El hombre eterno es un ensayo polémico, como es
habitual en Chesterton, pero va mucho más allá. Sucede como en los
viejos tratados de apologética, el de san Ireneo o el de Orígenes,
que, concebidos como defensa de la fe frente a herejes o paganos, acaban siendo
obras de referencia en la teología. La idea de Chesterton es
tratar de mirar el cristianismo desde fuera para juzgarlo sin prejuicios, que
es precisamente la actitud que no encuentra en los críticos de la fe. En estos
suele advertirse una animosidad que están lejos de mostrar contra las
religiones o las filosofías precristianas o ajenas a nuestro entorno. Si
realmente el cristianismo no interpelase a su conciencia, su actitud debería
ser muy otra. Por eso al autor, en la introducción, ruega “a dichos críticos
que intenten hacer tanta justicia a los santos cristianos como si se tratara de
sabios paganos”. De hecho, al él le “daría vergüenza decir acerca del lama del
Tíbet estupideces tales como las que ellos dicen acerca del Papa, o tener tan
poca comprensión con Juliano el Apóstata como la que ellos tienen con la
Iglesia de Cristo”.
Sus dos partes configuran un tratado sobre el hombre viejo y
el hombre nuevo, es decir, el hombre en su naturaleza y el hombre regenerado y
elevado por Cristo. Lo que no es decir poco.
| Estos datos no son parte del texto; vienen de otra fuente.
(** The effect of one return from [KVM_RUN]: devices, the bytes handed back to
    the guest, and the verdict. *)
Definition run_emulation (v : Vcpu) (st : nat -> D) (run : result Z VcpuExit)
    : Vcpu * (nat -> D) * list byte * result Error VcpuEmulation :=
  match run with
  | Ok (IoIn addr data) =>
      let '(_, st, data) := Bus.read (io_bus v) st 0 addr data in (v, st, data, Ok Handled)
  | Ok (IoOut addr data) =>
      let '(_, st) := Bus.write (io_bus v) st 0 addr data in (v, st, [], Ok Handled)
  | Ok (MmioRead addr data) =>
      match mmio_bus v with
      | Some b => let '(_, st, data) := Bus.read b st 0 addr data in (v, st, data, Ok Handled)
      | None => (v, st, data, Ok Handled)
      end
  | Ok (MmioWrite addr data) =>
      match mmio_bus v with
      | Some b => let '(_, st) := Bus.write b st 0 addr data in (v, st, [], Ok Handled)
      | None => (v, st, [], Ok Handled)
      end
  | Ok Hlt | Ok Shutdown => (v, st, [], Ok Stopped)
  | Ok (FailEntry _ _) | Ok InternalError | Ok OtherExit => (v, st, [], Err VcpuUnhandledKvmExit)
  | Err e =>
      if e =? EAGAIN then (v, st, [], Ok Handled)
      else if e =? EINTR then (set_kvm_immediate_exit v false, st, [], Ok Interrupted)
      else (v, st, [], Err VcpuUnhandledKvmExit)
  end.

(** The operations on channels and event descriptors between which the thread
    can be overtaken. *)
Inductive Action := Respond (r : VcpuResponse) | WriteExitEvt.

Definition Plan : Type := list Action * State.

Definition act (v : Vcpu) (a : Action) : outcome Vcpu :=
  match a with
  | Respond r => respond v r
  | WriteExitEvt =>
      Ret (mkVcpu (io_bus v) (mmio_bus v) (immediate_exit v) (events v) (events_open v) (responses v) (responses_open v)
             (if exit_ok then exit_evt v +[64] 1 else exit_evt v))
  end.

(** What a plan comes to when nothing comes between. *)
Fixpoint perform (v : Vcpu) (todo : list Action) : outcome Vcpu :=
  match todo with [] => Ret v | a :: todo => v ← act v a; perform v todo end.

(** [exit]: the response goes out before the event is signalled. *)
Definition exit (exit_code : Z) : Plan := ([Respond (Exited exit_code); WriteExitEvt], AtExited).

(** The part of [running] after the loop: at most one event is taken. *)
Definition check_events (v : Vcpu) : Vcpu * Plan :=
  match events v with
  | Pause :: l => (set_events v l, ([Respond Paused], AtPaused))
  | Resume :: l => (set_events v l, ([Respond Resumed], AtRunning))
  | [] => (v, if events_open v then ([], AtRunning) else exit FC_EXIT_CODE_GENERIC_ERROR)
  end.

(** [running], with the successive results of [KVM_RUN]; [None]: the loop has
    used them all up and still runs. *)
Fixpoint running (v : Vcpu) (st : nat -> D) (runs : list (result Z VcpuExit)) : option (Vcpu * Plan * (nat -> D)) :=
  match runs with
  | [] => None
  | run :: runs =>
      let '(v, st, _, r) := run_emulation v st run in
      match r with
      | Ok Handled => running v st runs
      | Ok Interrupted => Some (check_events v, st)
      | Ok Stopped => Some (v, exit FC_EXIT_CODE_OK, st)
      | Err _ => Some (v, exit FC_EXIT_CODE_GENERIC_ERROR, st)
      end
  end.

(** [paused]; [None] while the receive blocks. *)
Definition paused (v : Vcpu) : option (Vcpu * Plan) :=
  match events v with
  | Resume :: l => Some (set_events v l, ([Respond Resumed], AtRunning))
  | Pause :: l => Some (set_events v l, ([], AtPaused))
  | [] => if events_open v then None else Some (v, exit FC_EXIT_CODE_GENERIC_ERROR)
  end.

(** ** The threads together *)

(** Where the processor thread is; the loop of [running] is cut at the points
    where another thread makes a difference. *)
Inductive Pc :=
| InPaused  (** about to receive an event *)
| BeforeRun  (** about to call [KVM_RUN] *)
| InGuest  (** in [KVM_RUN] *)
| AfterEintr  (** [KVM_RUN] has returned [EINTR] *)
| AtCheck  (** out of the loop *)
| Doing (todo : list Action) (next : State)  (** carrying out a plan *)
| InExited
| Panicked.

(** The controlling thread: in [send_event], waiting for the answer, dropping
    the two ends of its handle. *)
Inductive Sender := Idle | Sending | Waiting | Closing | Gone | Crashed.

(** Whether it waits for the answer of an event before it does anything else,
    for ever or until a timeout, as [resume_vcpus] does. *)
Inductive Policy := SendOnly | AwaitAnswer | AwaitOrGiveUp.

(** [sent] and [ran] are histories: the events sent, and the results of
    [KVM_RUN] with the latest first. *)
Record World := mkWorld {
  vcpu : Vcpu; devs : nat -> D; pc : Pc; signals : nat; sender : Sender; seen : nat;
  sent : list VcpuEvent; ran : list (result Z VcpuExit);
}.

Definition move (w : World) (v : Vcpu) (p : Pc) : World :=
  mkWorld v (devs w) p (signals w) (sender w) (seen w) (sent w) (ran w).

Definition set_control (w : World) (v : Vcpu) (n : nat) (s : Sender) (k : nat) (l : list VcpuEvent) : World :=
  mkWorld v (devs w) (pc w) n s k l (ran w).

(** [StateMachine::run] calls the handler of the next state. *)
Definition goto (s : State) : Pc :=
  match s with AtPaused => InPaused | AtRunning => BeforeRun | AtExited => InExited end.

Definition settle (p : Plan) : Pc := match p.1 with [] => goto p.2 | _ => Doing p.1 p.2 end.

(** The thread after the result of [KVM_RUN] is handled. *)
Definition after_run (w : World) (run : result Z VcpuExit) : World :=
  let '(v, st, _, r) := run_emulation (vcpu w) (devs w) run in
  mkWorld v st
    match r with
    | Ok Handled => BeforeRun
    | Ok Interrupted => AtCheck
    | Ok Stopped => settle (exit FC_EXIT_CODE_OK)
    | Err _ => settle (exit FC_EXIT_CODE_GENERIC_ERROR)
    end (signals w) (sender w) (seen w) (sent w) (run :: ran w).

(** Who takes a step: the processor thread outside the guest, the guest with
    the kernel, signal delivery, the controlling thread inside [send_event], and
    the controlling thread where it has a choice. *)
Inductive Role := Cpu | Guest | Signal | Control | Choice.

Inductive vstep : Role -> World -> World -> Prop :=
| v_paused w v p : pc w = InPaused -> paused (vcpu w) = Some (v, p) -> vstep Cpu w (move w v (settle p))
| v_enter w : pc w = BeforeRun -> immediate_exit (vcpu w) = false -> vstep Cpu w (move w (vcpu w) InGuest)
| v_refused w : pc w = BeforeRun -> immediate_exit (vcpu w) = true -> vstep Cpu w (move w (vcpu w) AfterEintr)
| v_return w run : pc w = InGuest -> run <> Err EINTR -> vstep Guest w (after_run w run)
| v_eintr w : pc w = AfterEintr -> vstep Cpu w (after_run w (Err EINTR))
| v_check w v p : pc w = AtCheck -> check_events (vcpu w) = (v, p) -> vstep Cpu w (move w v (settle p))
| v_act w a todo next v : pc w = Doing (a :: todo) next -> act (vcpu w) a = Ret v ->
    vstep Cpu w (move w v (settle (todo, next)))
| v_panic w a todo next : pc w = Doing (a :: todo) next -> act (vcpu w) a = Panic ->
    vstep Cpu w (move w (vcpu w) Panicked)
| v_signal w n : signals w = S n ->
    vstep Signal w (mkWorld (set_kvm_immediate_exit (vcpu w) true) (devs w) (match pc w with InGuest => AfterEintr | p => p end)
                      n (sender w) (seen w) (sent w) (ran w)).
De hecho, es decir todo un
tratado de antropología, filosófica y teológica, sobre el que habrá que volver
muchas veces. Pero es su perspectiva de polémica con el escepticismo moderno lo
que le confiere su singularidad frente a las obras de teólogos contemporáneos.
Ese tono polémico que le permite decir, por ejemplo, que “tras la llegada del
cristianismo ningún pagano de nuestra civilización ha sido capaz de ser realmente humano”, porque tras
la era de gracia no hay vuelta atrás posible.